Interior 7, 2024 Oil on canvas 40cm x 50cm x 4cm

The plotting scheming bar italia bedbug snuck into the exhibition alongside a few other musical cameos like painter Kai Althoff playing guitar as a young boy depicted all in yellow and outlined in red resembling some waxy relief sculpture about to be cast in bronze. A painting featuring only the word ‘illness’ from The Brian Jonestown Massacre’s 1996 album Thank God for mental illness which once again references a band’s album artwork. We get a feeling of an image-based lore around the music; the small hints of picture we get alongside a record, leaving the rest for us to fill in when immersing ourselves in the listening process. Also in the show is Interior 6 featuring a zoomed cropping of SoundCloud rapper Xaviersobased. We discussed how SoundCloud rap has a bad reputation; ‘I like how it sounds, mainly, and how ambivalent it is. Lyrically the songs often don't make much sense and have no one stance on things, it’s always wrong-footing you: simultaneously aspirational, self-detrimental, vulnerable, cruel, lazy, derivative, humorous.
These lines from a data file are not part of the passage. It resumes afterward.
(** ** Rounding to binary64 *)

Lemma pow2_pos (e : Z) : 0 < Double.pow2 e.
Proof. unfold Double.pow2. apply Qpower_0_lt. reflexivity. Qed.

Lemma pow2_add (a b : Z) : Double.pow2 (a + b) == Double.pow2 a * Double.pow2 b.
Proof. unfold Double.pow2. apply Qpower_plus. discriminate. Qed.

Lemma pow2_le (a b : Z) : (a <= b)%Z -> Double.pow2 a <= Double.pow2 b.
Proof.
  intros H. unfold Double.pow2. apply Qpower_le_compat_l; [exact H | discriminate].
Qed.

Lemma pow2_lt (a b : Z) : (a < b)%Z -> Double.pow2 a < Double.pow2 b.
Proof.
  intros H. unfold Double.pow2. apply Qpower_lt_compat_l; [exact H | reflexivity].
Qed.

Lemma pow2_Z (n : Z) : (0 <= n)%Z -> Double.pow2 n == inject_Z (2 ^ n).
Proof.
  intros H. unfold Double.pow2. rewrite Zpower_Qpower by exact H. reflexivity.
Qed.

Lemma pow2_S (e : Z) : Double.pow2 (e + 1) == 2 * Double.pow2 e.
Proof. rewrite pow2_add. change (Double.pow2 1) with 2. ring. Qed.

(** [binade q] is the exponent of the binade of [q]. *)
Lemma binade_spec (q : Q) :
  0 < q ->
  Double.pow2 (Double.binade q) <= q /\ q < Double.pow2 (Double.binade q + 1).
Proof.
  intros Hq. destruct q as [a b].
  assert (Ha : (0 < a)%Z).
  { unfold Qlt in Hq. cbn in Hq. lia. }
  unfold Double.binade. cbn [Qnum Qden].
  set (la := Z.log2 a). set (lb := Z.log2 (Z.pos b)).
  destruct (Z.log2_spec a Ha) as [A1 A2].
  destruct (Z.log2_spec (Z.pos b) ltac:(lia)) as [B1 B2].
  fold la in A1, A2. fold lb in B1, B2.
  assert (La : (0 <= la)%Z) by apply Z.log2_nonneg.
  assert (Lb : (0 <= lb)%Z) by apply Z.log2_nonneg.
  rewrite Zle_Qle in A1, B1. rewrite Zlt_Qlt in A2, B2.
  rewrite <- pow2_Z in A1, A2, B1, B2 by lia.
  replace (Z.succ la) with (la + 1)%Z in A2 by lia.
  replace (Z.succ lb) with (lb + 1)%Z in B2 by lia.
  rewrite pow2_S in A2, B2.
  assert (E : a # b == inject_Z a / inject_Z (Z.pos b)) by apply Qmake_Qdiv.
  assert (Pb : 0 < inject_Z (Z.pos b)) by reflexivity.
  pose proof (pow2_pos la) as Pla. pose proof (pow2_pos lb) as Plb.
  assert (K : Double.pow2 (la - lb) * Double.pow2 lb == Double.pow2 la).
  { rewrite <- pow2_add. replace (la - lb + lb)%Z with la by lia. reflexivity. }
  pose proof (pow2_pos (la - lb)) as Pk.
  assert (K1 : Double.pow2 (la - lb - 1 + 1) == Double.pow2 (la - lb)).
  { replace (la - lb - 1 + 1)%Z with (la - lb)%Z by lia. reflexivity. }
  assert (K2 : 2 * Double.pow2 (la - lb - 1) == Double.pow2 (la - lb)).
  { rewrite <- pow2_S. exact K1. }
  destruct (Qle_bool (Double.pow2 (la - lb)) (a # b)) eqn:C.
  - apply Qle_bool_iff in C. split; [exact C |].
    rewrite pow2_S, E. apply Qlt_shift_div_r; [exact Pb |].
    set (x := Double.pow2 (la - lb)) in *. set (y := Double.pow2 lb) in *.
    set (z := Double.pow2 la) in *. nra.
  - assert (C' : a # b < Double.pow2 (la - lb)).
    { apply Qnot_le_lt. intros N. apply Qle_bool_iff in N. congruence. }
    split; [| rewrite K1; exact C'].
    rewrite E. apply Qle_shift_div_l; [exact Pb |].
    set (x := Double.pow2 (la - lb)) in *. set (y := Double.pow2 lb) in *.
    set (z := Double.pow2 la) in *. set (v := Double.pow2 (la - lb - 1)) in *.
    nra.
Qed.

Lemma binade_unique (q : Q) (e : Z) :
  Double.pow2 e <= q -> q < Double.pow2 (e + 1) -> Double.binade q = e.
Proof.
  intros L U.
  assert (Hq : 0 < q) by (pose proof (pow2_pos e); lra).
  destruct (binade_spec q Hq) as [L' U'].
  destruct (Z.lt_trichotomy (Double.binade q) e) as [C | [C | C]]; [| exact C |].
  - assert (X : Double.pow2 (Double.binade q + 1) <= Double.pow2 e)
      by (apply pow2_le; lia).
    lra.
  - assert (X : Double.pow2 (e + 1) <= Double.pow2 (Double.binade q))
      by (apply pow2_le; lia).
    lra.
Qed.

Lemma binade_le (x y : Q) :
  0 < x -> x <= y -> (Double.binade x <= Double.binade y)%Z.
Proof.
  intros Hx Hxy.
  destruct (binade_spec x Hx) as [Lx Ux].
  destruct (binade_spec y ltac:(lra)) as [Ly Uy].
  destruct (Z_le_gt_dec (Double.binade x) (Double.binade y)) as [C | C];
    [exact C |].
  assert (X : Double.pow2 (Double.binade y + 1) <= Double.pow2 (Double.binade x))
    by (apply pow2_le; lia).
  lra.
Qed.

(** Rounding to the nearest integer. *)
Lemma nearest_even_cases (q : Q) :
  (Double.nearest_even q = Qfloor q /\ q - inject_Z (Qfloor q) <= 1 # 2)
  \/ (Double.nearest_even q = (Qfloor q + 1)%Z
      /\ (1 # 2) <= q - inject_Z (Qfloor q)).
Proof.
  unfold Double.nearest_even.
  destruct (Qcompare_spec (q - inject_Z (Qfloor q)) (1 # 2)) as [E | L | G].
  - destruct (Z.even (Qfloor q)); [left | right]; split; try reflexivity; lra.
  - left. split; [reflexivity | lra].
  - right. split; [reflexivity | lra].
Qed.

Lemma nearest_even_near (q : Q) :
  q - (1 # 2) <= inject_Z (Double.nearest_even q)
  /\ inject_Z (Double.nearest_even q) <= q + (1 # 2).
Proof.
  pose proof (Qfloor_le q) as F1. pose proof (Qlt_floor q) as F2.
  rewrite inject_Z_plus in F2. change (inject_Z 1) with 1 in F2.
  destruct (nearest_even_cases q) as [[-> H] | [-> H]].
  - split; lra.
  - rewrite inject_Z_plus. change (inject_Z 1) with 1. split; lra.
Qed.

Lemma nearest_even_Z (q : Q) (z : Z) :
  q == inject_Z z -> Double.nearest_even q = z.
Proof.
  intros E. unfold Double.nearest_even.
  rewrite (Qfloor_comp _ _ E), Qfloor_Z.
  destruct (Qcompare_spec (q - inject_Z z) (1 # 2)) as [H | H | H];
    [lra | reflexivity | lra].
Qed.

Lemma nearest_even_mono (x y : Q) :
  x <= y -> (Double.nearest_even x <= Double.nearest_even y)%Z.
Proof.
  intros H. pose proof (Qfloor_resp_le _ _ H) as F.
  destruct (Z.eq_dec (Qfloor x) (Qfloor y)) as [E | N].
  - unfold Double.nearest_even. rewrite E.
    destruct (Qcompare_spec (x - inject_Z (Qfloor y)) (1 # 2)) as [X | X | X];
      destruct (Qcompare_spec (y - inject_Z (Qfloor y)) (1 # 2)) as [Y | Y | Y];
      try lra; try lia; destruct (Z.even (Qfloor y)); lia.
  - destruct (nearest_even_cases x) as [[-> _] | [-> _]];
      destruct (nearest_even_cases y) as [[-> _] | [-> _]]; lia.
Qed.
And sonically it takes these huge risks whilst circling something seemingly mainstream. Some songs just sound like they’re totally collapsing in on themselves, or like a motor continually starting up and failing, stalling. I was really influenced by this way of structuring music when I first heard it, different versions of the same song fracturing out into a prism of repeated reflections at different speeds and pitches. It’s like a drawing or something, an image rather than a story.’ How different are an image and a story? Adding music into this trifecta seems to be conjuring some kind of creatively productive triangular ouroboros. ‘Anything teenagers are making with no budget and free software is cool and will inevitably be pushing something in an exciting direction. The yellow painting of the boys with musical instruments is like a proxy sentiment, the difference simply being that the instruments are more visual.’  I thought about the digital/ analogue translation of SoundCloud rap to early years guitar experimentation and the echo of this in turning photographs whether computer based or otherwise into a painting/ object. 
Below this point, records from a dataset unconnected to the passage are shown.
(** * image-tools: the stitching page (src/pages/Home.vue)

    A shallow embedding of the script of [Home.vue]: the reactive
    references of the component become one record of state, every
    handler ([onFileSelect], [stitchImages], [downloadStitchedImage],
    [moveImageUp], [moveImageDown], [removeImage], [onFileClear]) becomes
    a computation in a small state-and-exception monad, and the browser
    (canvas contexts, the PNG encoder, the clock) is an explicit
    environment.  The conditions of the template that decide which
    controls can be used are boolean functions of the state.

    JavaScript numbers that hold pixel counts are integers ([Z]); the two
    places where the script leaves the integers, [img.width / img.height]
    and the product or quotient with the target extent, are computed in
    IEEE 754 binary64 with round-to-nearest-even, as the language
    prescribes. *)

From Stdlib Require Import ZArith QArith Qabs Qround Lqa Lia Bool List.
From Stdlib Require Import String Ascii DecimalString Permutation.
From Stdlib Require Floats.SpecFloat.
Import ListNotations.

Local Open Scope Z_scope.

(* ===================================================================== *)
(** ** JavaScript numbers *)
(* ===================================================================== *)

Module JSNumber.

(** A Number: NaN, the two infinities, or a finite value kept as the
    exact rational it denotes.  The sign of zero is not kept: every
    operand of this program is an unsigned pixel count or derived from
    such counts by [*], [/], [Math.min] and [Math.max]. *)
Inductive number : Type :=
| NaN
| PosInf
| NegInf
| Finite (q : Q).

Definition of_Z (z : Z) : number := Finite (inject_Z z).

(** Nearest integer to [n / d] for [d > 0], ties to the even neighbour. *)
Definition rne_div (n d : Z) : Z :=
  let q := n / d in
  match 2 * (n mod d) ?= d with
  | Lt => q
  | Gt => q + 1
  | Eq => if Z.even q then q else q + 1
  end.

(** Whether [2 ^ k <= n / d], for positive [n] and [d] and any integer
    [k]. *)
Definition ratio_ge_pow2 (n d k : Z) : bool :=
  if 0 <=? k then d * 2 ^ k <=? n else d <=? n * 2 ^ (- k).

(** [floor (log2 (n / d))] for positive [n] and [d]. *)
Definition ilog2_ratio (n d : Z) : Z :=
  let k := Z.log2 n - Z.log2 d in
  if ratio_ge_pow2 n d k then k else k - 1.

(** binary64 rounding of the positive rational [n / d]: a significand of
    53 bits, exponents down to that of the subnormals (2^-1074), overflow
    to infinity from 2^1024 on. *)
Definition round_pos (n d : Z) : number :=
  let e := Z.max (ilog2_ratio n d - 52) (- 1074) in
  if 0 <=? e then
    let m := rne_div n (d * 2 ^ e) in
    if 2 ^ 1024 <=? m * 2 ^ e then PosInf else Finite (inject_Z (m * 2 ^ e))
  else
    let m := rne_div (n * 2 ^ (- e)) d in
    Finite (m # Z.to_pos (2 ^ (- e))).

Definition negate (x : number) : number :=
  match x with
  | NaN => NaN
  | PosInf => NegInf
  | NegInf => PosInf
  | Finite q => Finite (- q)
  end.

Definition round_b64 (q : Q) : number :=
  match Qnum q with
  | Z0 => Finite 0
  | Zpos n => round_pos (Zpos n) (Zpos (Qden q))
  | Zneg n => negate (round_pos (Zpos n) (Zpos (Qden q)))
  end.

Definition is_neg (q : Q) : bool := Qnum q <? 0.
Definition is_zero (q : Q) : bool := Qnum q =? 0.
Definition signed_inf (neg : bool) : number := if neg then NegInf else PosInf.

(** [x * y] *)
Definition js_mul (x y : number) : number :=
  match x, y with
  | NaN, _ | _, NaN => NaN
  | Finite a, Finite b => round_b64 (a * b)
  | Finite a, PosInf | PosInf, Finite a =>
      if is_zero a then NaN else signed_inf (is_neg a)
  | Finite a, NegInf | NegInf, Finite a =>
      if is_zero a then NaN else signed_inf (negb (is_neg a))
  | PosInf, PosInf | NegInf, NegInf => PosInf
  | PosInf, NegInf | NegInf, PosInf => NegInf
  end.

(** [x / y] *)
Definition js_div (x y : number) : number :=
  match x, y with
  | NaN, _ | _, NaN => NaN
  | Finite a, Finite b =>
      if is_zero b then (if is_zero a then NaN else signed_inf (is_neg a))
      else round_b64 (a / b)
  | Finite _, (PosInf | NegInf) => Finite 0
  | PosInf, Finite b => signed_inf (is_neg b)
  | NegInf, Finite b => signed_inf (negb (is_neg b))
  | (PosInf | NegInf), (PosInf | NegInf) => NaN
  end.

(** [Math.min(...l)] and [Math.max(...l)] over integer arguments: with no
    argument they are [Infinity] and [-Infinity]. *)
Definition Math_min (l : list Z) : number :=
  match l with
  | [] => PosInf
  | x :: r => of_Z (fold_left Z.min r x)
  end.

Definition Math_max (l : list Z) : number :=
  match l with
  | [] => NegInf
  | x :: r => of_Z (fold_left Z.max r x)
  end.

(** A Number converted to the IDL type [unsigned long]: NaN and the
    infinities become 0, a finite value loses its fraction
    ([to_integer]) and is reduced modulo 2^32. *)
Definition to_integer (x : number) : Z :=
  match x with
  | Finite q => Z.quot (Qnum q) (Zpos (Qden q))
  | _ => 0
  end.

Definition to_unsigned_long (x : number) : Z := to_integer x mod 2 ^ 32.

(** Storing a Number in the [width] or [height] attribute of a canvas.
    Both reflect a content attribute of type [unsigned long] with a
    default, 300 for [width] and 150 for [height]: the setter converts
    the Number, and a value above 2147483647 is replaced by the
    default. *)
Definition to_dim (default : Z) (x : number) : Z :=
  let v := to_unsigned_long x in
  if v <=? 2147483647 then v else default.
 Interior 6, 2024 Oil on canvas 40cm x 30cm x 4cm

Stainless’ most impressive characteristic is in the curation; the cordial streak which runs from portrait to still life to text to cartoon, which allows for the seemingly arbitrary to sing as a harmonious one. ‘The title Stainless was chosen in part as a gesture that absolves me of responsibility for what turns out to be a set of pretty straightforward images.’ Stainlessness implies a pristine quality, rather detached from the pleasant grunge each image is teeming with in this exhibition. Demure in scale- none of the works exceed an edge of over 75cm- Anna’s sweeping references give the exhibition a prevailing confidence. ‘I can’t make a case for lying in real life, but to bunch and twist your experiences up into something concentrated that resonates with other people does tend to make good story telling, art and music. Just really honing in on something, philosophising about it or creating some artifice around it might be a form of lying, and I always enjoy experiencing that kind of thing.’ People glean from these images of relatable life what they want to; flitting from oversentimentality to cowering detachment, these pictures incite ample storytelling in perpetuity. WM

 

Esme Blair

Esme Blair is an Art writer and painter based in London and Paris. Having studied painting at Central Saint Martins onto an Undergraduates degree at Goldsmiths, her writing is often written through the artists’ perspective. She gained her Masters degree in Paris graduating in 2021, going on to curate a show at Pal Projet a year later. Currently she is working with artists across France and England collaborating, curating and writing.